Goal of the exercise →
Among the records, find the lines that hold the string "false" and return them.

Saved entries
++++++++++
(** The kinds of outcome of a trigger call. *)
Definition triggered (machine : MachineConfig) (macro : string)
    (result : option string) : Outcome.t :=
  {| Outcome.success := true;
     Outcome.message := "Macro " ++ Js.dq ++ macro ++ Js.dq
                        ++ " triggered successfully on " ++ name machine;
     Outcome.result := result |}.

Definition failed (message : string) : Outcome.t :=
  {| Outcome.success := false; Outcome.message := message;
     Outcome.result := None |}.

Definition authentication_failed (machine : MachineConfig) : Outcome.t :=
  failed ("Authentication failed for " ++ name machine
          ++ ". Check username/password.").

Definition access_denied (machine : MachineConfig) : Outcome.t :=
  failed ("Access denied for " ++ name machine
          ++ ". The macro may not exist or may not be enabled.").

Definition http_status (machine : MachineConfig) (status : Z) : Outcome.t :=
  failed ("Failed to trigger macro on " ++ name machine ++ ": HTTP "
          ++ Js.show status).

Definition connectivity (machine : MachineConfig) (error : thrown) : Outcome.t :=
  failed ("Failed to connect to " ++ name machine ++ " (" ++ host machine
          ++ ":" ++ Js.show (port machine) ++ "): "
          ++ error_message error "Unknown error occurred").

(** The outcome of a trigger call as a function of what the network
    answered. *)
Definition outcome_of_reply (machine : MachineConfig) (macro : string)
    (reply : completion Response) : Outcome.t :=
  match reply with
  | Throw e => connectivity machine e
  | Ok response =>
      if ok response then
        match body response with
        | Ok b => triggered machine macro (Js.truthy (Some b))
        | Throw e => connectivity machine e
        end
      else if status response =? 401 then authentication_failed machine
      else if status response =? 403 then access_denied machine
      else http_status machine (status response)
  end.

(** The same machine with another [secure] flag. *)
Definition with_secure (flag : option bool) (machine : MachineConfig)
  : MachineConfig :=
  {| name := name machine; host := host machine; port := port machine;
     username := username machine; password := password machine;
     secure := flag; outputDir := outputDir machine;
     saveClipboardMacroUid := saveClipboardMacroUid machine |}.

(** The outcomes of a fan-out whose first request is the [n]-th of the
    run: machine [i] of the registry gets the outcome that the reply to
    its own request (number [n + i]) decides. *)
Fixpoint outcomes_from (w : World) (macro : string) (value : option string)
    (n : nat) (machines : list MachineConfig) : list Outcome.t :=
  match machines with
  | [] => []
  | m :: machines' =>
      outcome_of_reply m macro (network w n (trigger_request m macro value))
      :: outcomes_from w macro value (S n) machines'
  end.

(** A line of the report of the fan-out. *)
Definition report_line (m : MachineConfig) (r : Outcome.t) : string :=
  name m ++ ": " ++ Outcome.message r.

(** A registry of three machines and a network on which the second
    request of a run fails at the transport level and every other one is
    answered 200 with the body 42. *)
Definition machine_named (n h : string) : MachineConfig :=
  {| name := n; host := h; port := 4490; username := "km";
     password := "secret"; secure := None; outputDir := None;
     saveClipboardMacroUid := None |}.

Definition three_machines : list MachineConfig :=
  [machine_named "Studio" "10.0.0.1"; machine_named "Laptop" "10.0.0.2";
   machine_named "Mini" "10.0.0.3"].

Definition no_files_world (net : nat -> Request -> completion Response)
  : World :=
  {| network := net;
     readable := fun _ _ => false;
     file := fun _ _ => Throw (ErrorObj "Error" "ENOENT");
     homedir := "/Users/me";
     join := fun a b => a ++ "/" ++ b;
     randomUUID := fun _ => "0f3a9c1e-7b2d-4e5f-8a6b-1c2d3e4f5a6b" |}.

Definition second_call_fails : World :=
  no_files_world
    (fun n _ =>
       match n with
       | 1%nat => Throw (ErrorObj "TypeError" "fetch failed")
       | _ => Ok {| status := 200; body := Ok "42" |}
       end).

Definition initial_state : State :=
  {| now := 0; requests := []; reads := []; uuids := 0 |}.

(** The polls of [waitForFile] as a function of the file system: [n]
    polls from the instant [t], one every [pollInterval]; the result is
    whether one of them found the path readable and the instant at which
    the polling stopped. *)
Fixpoint poll_result (w : World) (path : string) (t : Z) (n : nat) : bool * Z :=
  match n with
  | O => (false, t)
  | S n' =>
      if readable w path t then (true, t)
      else poll_result w path (t + pollInterval) n'
  end.

(** The number of instants [0, 100, 200, ...] before [timeoutMs]. *)
Definition polls (timeoutMs : Z) : nat := Z.to_nat ((timeoutMs + 99) / 100).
++++++++++
Reply to the exercise →
  {| Outcome.success := false; Outcome.message := message;
     readable := fun _ _ => false;
  | O => (false, t)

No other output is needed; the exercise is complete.